--- WORK TASK ---
Write out, without any change, the lines in the material below that run from the line with "alike Q m1 m2" through the line with "Definition int64_max : Z := 2 ^ 63 - 1.", both included.

--- EXTRACTED ENTRIES ---
»»

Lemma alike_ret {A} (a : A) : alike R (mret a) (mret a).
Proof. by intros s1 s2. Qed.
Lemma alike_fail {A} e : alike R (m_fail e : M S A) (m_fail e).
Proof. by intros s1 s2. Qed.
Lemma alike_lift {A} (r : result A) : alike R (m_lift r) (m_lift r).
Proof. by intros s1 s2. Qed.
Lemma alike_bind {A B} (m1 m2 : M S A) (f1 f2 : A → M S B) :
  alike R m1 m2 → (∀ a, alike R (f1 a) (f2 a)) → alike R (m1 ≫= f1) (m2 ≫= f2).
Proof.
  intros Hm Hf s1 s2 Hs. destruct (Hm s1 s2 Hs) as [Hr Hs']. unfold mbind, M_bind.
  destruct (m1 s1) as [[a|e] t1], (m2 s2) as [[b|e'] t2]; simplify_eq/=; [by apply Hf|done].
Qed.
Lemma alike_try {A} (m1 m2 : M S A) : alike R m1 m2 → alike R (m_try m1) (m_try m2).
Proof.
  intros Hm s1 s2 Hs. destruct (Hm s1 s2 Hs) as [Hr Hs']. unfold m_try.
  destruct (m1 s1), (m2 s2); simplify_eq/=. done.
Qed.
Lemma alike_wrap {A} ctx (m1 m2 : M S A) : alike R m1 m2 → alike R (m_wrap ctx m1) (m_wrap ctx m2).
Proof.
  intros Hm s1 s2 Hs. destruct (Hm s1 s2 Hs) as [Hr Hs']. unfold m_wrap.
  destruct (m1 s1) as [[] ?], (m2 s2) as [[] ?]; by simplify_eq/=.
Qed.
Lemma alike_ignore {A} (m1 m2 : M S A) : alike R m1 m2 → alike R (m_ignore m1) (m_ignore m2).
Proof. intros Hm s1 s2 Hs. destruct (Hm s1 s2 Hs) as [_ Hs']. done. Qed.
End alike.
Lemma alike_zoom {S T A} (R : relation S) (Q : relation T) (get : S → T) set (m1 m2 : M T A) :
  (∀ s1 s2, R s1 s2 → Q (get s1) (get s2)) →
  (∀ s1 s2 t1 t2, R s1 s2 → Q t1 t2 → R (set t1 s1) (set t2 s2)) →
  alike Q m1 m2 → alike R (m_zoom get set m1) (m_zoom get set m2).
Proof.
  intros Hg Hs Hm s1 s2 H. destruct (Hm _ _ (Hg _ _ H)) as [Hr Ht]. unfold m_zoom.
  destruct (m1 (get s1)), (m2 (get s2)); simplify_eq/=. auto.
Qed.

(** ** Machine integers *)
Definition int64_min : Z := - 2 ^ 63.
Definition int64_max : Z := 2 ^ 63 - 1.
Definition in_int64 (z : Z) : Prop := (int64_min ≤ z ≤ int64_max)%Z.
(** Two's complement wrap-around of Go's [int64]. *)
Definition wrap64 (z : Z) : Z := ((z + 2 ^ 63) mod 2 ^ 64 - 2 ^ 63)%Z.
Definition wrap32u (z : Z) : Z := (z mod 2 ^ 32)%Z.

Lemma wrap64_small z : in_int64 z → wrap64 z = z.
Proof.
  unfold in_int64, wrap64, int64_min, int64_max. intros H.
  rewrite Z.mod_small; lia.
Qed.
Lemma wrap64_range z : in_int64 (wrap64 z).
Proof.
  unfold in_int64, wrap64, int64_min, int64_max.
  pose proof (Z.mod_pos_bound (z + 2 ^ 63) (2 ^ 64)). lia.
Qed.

««

--- ANSWER TO THE PROBLEM ---
  alike Q m1 m2 → alike R (m_zoom get set m1) (m_zoom get set m2).
Proof.
  intros Hg Hs Hm s1 s2 H. destruct (Hm _ _ (Hg _ _ H)) as [Hr Ht]. unfold m_zoom.
  destruct (m1 (get s1)), (m2 (get s2)); simplify_eq/=. auto.
Qed.

(** ** Machine integers *)
Definition int64_min : Z := - 2 ^ 63.
Definition int64_max : Z := 2 ^ 63 - 1.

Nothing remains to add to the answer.